(* ===== verification/Controller.v ===== *)
(** * The reconcile of the controller manager: cmd/controller-manager/main.go

    One reconcile from the listed nodes to the plan it publishes: which nodes
    are eligible, the hardware they are planned with, the plan of the policy,
    the downgrade guard, then the caps and governors of every entry. What the
    cache lists is a [Cluster]; the label selector is a parameter. Writing
    the plan out is in Twinstate. *)

From S2P Require Import Prelude GoString GoFloat Api Crd Hwinv Resources Policy Kube Fsm Env Inventory.
From S2P Require Import GovernorConfig Caps.

#[local] Open Scope string_scope.

(** The arguments of [reconcileWithCatalog] and the installed options.
    src/cmd/controller-manager/main.go:349-375 [reconcileWithCatalog] *)
Record Settings := {
  selector : gmap string string -> bool;
  reservedLabel : string;
  profileLabel : string;
  interval : Z;
  perfCap : float64;
  ecoCap : float64;
  policyType : string;
  staticHPFrac : float64;
  queueHPBaseFrac : float64;
  queueHPMin : Z;
  queueHPMax : Z;
  queuePerfPerHPNode : Z;
  cpuPerfCapPct : float64;
  cpuEcoCapPct : float64;
  cpuWriteAbsolute : bool;
  gpuPerfCapPct : float64;
  gpuEcoCapPct : float64;
  gpuWriteAbsolute : bool;
  gpuModelCaps : gmap string GPUModelCaps;
  gpuProductLabelKeys : list string;
  hardwareCatalog : option Catalog;
  govCfg : governorConfig;
  capOpts : capOptions
}.

Section Reconcile.
Context `{QuantityOps}.

(** The answers of the cache during one reconcile: the nodes, the
    NodeHardware objects, every pod, and the pods by the node index, [None]
    for a failed list; [now] is the Unix time the rule swap reads. *)
Record Cluster := {
  cl_nodes : option (list Node);
  cl_hardware : HardwareList;
  cl_pods : option (list Pod);
  cl_podsOn : string -> option (list Pod);
  cl_now : Z
}.

Context (S : Settings).

(** ** Eligible nodes and their hardware *)

(** src/cmd/controller-manager/main.go:388-396 [Unschedulable] *)
Definition isEligible (n : Node) : bool :=
  if n_Unschedulable n then false
  else if String.eqb (get_str (n_Labels n) (reservedLabel S)) "true" then false
  else selector S (n_Labels n).

(** src/cmd/controller-manager/main.go:381-399 [eligible] *)
Definition eligibleNodes (nodes : list Node) : list string :=
  sort_strings (n_Name <$> filter (fun n => isEligible n = true) nodes).

(** src/cmd/controller-manager/main.go:383-386 [nodeObjs] *)
Definition nodeObjsOf (nodes : list Node) : gmap string Node :=
  foldl (fun m n => <[n_Name n := n]> m) ∅ nodes.

(** src/cmd/controller-manager/main.go:382-387 [nodesByName] *)
Definition profilesOf (nodes : list Node) : gmap string string :=
  foldl (fun m n => <[n_Name n := CurrentProfileOrDefault (get_str (n_Labels n) (profileLabel S))]> m) ∅ nodes.

Definition withGPUCount (nh : NodeHW) (count : Z) : NodeHW := {|
  nh_Name := nh_Name nh; nh_NodeName := nh_NodeName nh;
  nh_CPUModel := nh_CPUModel nh; nh_CPURawModel := nh_CPURawModel nh;
  nh_CPUSockets := nh_CPUSockets nh; nh_CPUTotalCores := nh_CPUTotalCores nh;
  nh_GPUModel := nh_GPUModel nh; nh_GPURawModel := nh_GPURawModel nh;
  nh_GPUCount := count; nh_GPUPowerDomains := nh_GPUPowerDomains nh;
  nh_CPUCapMinWatts := nh_CPUCapMinWatts nh; nh_CPUCapMaxWatts := nh_CPUCapMaxWatts nh;
  nh_CPUCapKnown := nh_CPUCapKnown nh;
  nh_GPUCapMinWatts := nh_GPUCapMinWatts nh; nh_GPUCapMaxWatts := nh_GPUCapMaxWatts nh;
  nh_GPUCapKnown := nh_GPUCapKnown nh;
  nh_CPUControlAvailable := nh_CPUControlAvailable nh; nh_GPUControlAvailable := nh_GPUControlAvailable nh;
  nh_GPUReported := nh_GPUReported nh; nh_Warnings := nh_Warnings nh;
  nh_CPUGovernorPresets := nh_CPUGovernorPresets nh; nh_GPUGovernorPresets := nh_GPUGovernorPresets nh;
  nh_CPUBoostAvailable := nh_CPUBoostAvailable nh; nh_GPUGovernorGap := nh_GPUGovernorGap nh
|}.

(** src/cmd/controller-manager/main.go:415-427 [nodeHardwareByName] *)
Definition completeHardware (nodeObjs : gmap string Node) (hw : gmap string NodeHW) (nodeName : string)
    : gmap string NodeHW :=
  match nodeObjs !! nodeName with
  | None => hw
  | Some n =>
      match hw !! nodeName with
      | None => <[nodeName := nodeHardwareFromLabels n (hardwareCatalog S) (gpuProductLabelKeys S)]> hw
      | Some nh =>
          if (nh_GPUCount nh <=? 0)%Z then <[nodeName := withGPUCount nh (discoverGPUCount n)]> hw else hw
      end
  end.

(** src/cmd/controller-manager/main.go:414-428 [eligible] *)
Definition hardwareOf (nodeObjs : gmap string Node) (eligible : list string) (hw : gmap string NodeHW)
    : gmap string NodeHW :=
  foldl (completeHardware nodeObjs) hw eligible.

(** ** The plan of the policy *)

(** src/cmd/controller-manager/main.go:690-702 [toHardwareInfoMap] *)
Definition toHardwareInfoMap (hw : gmap string NodeHW) : gmap string NodeHardwareInfo :=
  (fun v => {| nhi_CPUModel := nh_CPUModel v; nhi_CPURawModel := nh_CPURawModel v;
               nhi_GPUModel := nh_GPUModel v; nhi_GPURawModel := nh_GPURawModel v;
               nhi_GPUCount := nh_GPUCount v |}) <$> hw.

(** src/cmd/controller-manager/main.go:778-787 [performancePodDemand] *)
Definition performancePodDemand (cl : Cluster) : option Z := CountPerformanceDemand <$> cl_pods cl.

(** src/cmd/controller-manager/main.go:745-774 [buildPlanByPolicy] *)
Definition buildPlanByPolicy (cl : Cluster) (nodes : list string) (hardware : gmap string NodeHW)
    (currentProfiles : gmap string string) : option (list NodeAssignment) :=
  let hw := toHardwareInfoMap hardware in
  if String.eqb (policyType S) "static_partition" || String.eqb (policyType S) "" then
    BuildStaticPlan nodes hw currentProfiles (perfCap S) (ecoCap S) (staticHPFrac S)
  else if String.eqb (policyType S) "queue_aware_v1" then
    match performancePodDemand cl with
    | None => BuildStaticPlan nodes hw currentProfiles (perfCap S) (ecoCap S) (queueHPBaseFrac S)
    | Some perfIntentPods =>
        BuildQueueAwarePlan nodes hw currentProfiles (perfCap S) (ecoCap S) (queueHPBaseFrac S)
          (queueHPMin S) (queueHPMax S) (queuePerfPerHPNode S) perfIntentPods
    end
  else if String.eqb (policyType S) "rule_swap_v1" then
    Some (BuildRuleSwapPlanAt nodes (interval S) (perfCap S) (ecoCap S) (cl_now cl))
  else BuildStaticPlan nodes hw currentProfiles (perfCap S) (ecoCap S) (staticHPFrac S).

(** src/cmd/controller-manager/main.go:433-437 [SourceProfile] *)
Definition initEntry (nodesByName : gmap string string) (a : NodeAssignment) : NodeAssignment := {|
  na_NodeName := na_NodeName a; na_Profile := na_Profile a; na_CapWatts := na_CapWatts a;
  na_CPUCapPctOfMax := na_CPUCapPctOfMax a; na_GPU := na_GPU a;
  na_CPUGovernor := na_CPUGovernor a; na_GPUGovernor := na_GPUGovernor a; na_ManagedBy := na_ManagedBy a;
  na_SourceProfile := CurrentProfileOrDefault (get_str nodesByName (na_NodeName a));
  na_SourceDrain := na_SourceDrain a;
  na_Draining := false;
  na_State := AssignmentState (na_Profile a) false
|}.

== Task ==
The job is to copy each line from the material above that holds the word "manager".

== Written response ==
(** * The reconcile of the controller manager: cmd/controller-manager/main.go
    src/cmd/controller-manager/main.go:349-375 [reconcileWithCatalog] *)
(** src/cmd/controller-manager/main.go:388-396 [Unschedulable] *)
(** src/cmd/controller-manager/main.go:381-399 [eligible] *)
(** src/cmd/controller-manager/main.go:383-386 [nodeObjs] *)
(** src/cmd/controller-manager/main.go:382-387 [nodesByName] *)
(** src/cmd/controller-manager/main.go:415-427 [nodeHardwareByName] *)
(** src/cmd/controller-manager/main.go:414-428 [eligible] *)
(** src/cmd/controller-manager/main.go:690-702 [toHardwareInfoMap] *)
(** src/cmd/controller-manager/main.go:778-787 [performancePodDemand] *)
(** src/cmd/controller-manager/main.go:745-774 [buildPlanByPolicy] *)
(** src/cmd/controller-manager/main.go:433-437 [SourceProfile] *)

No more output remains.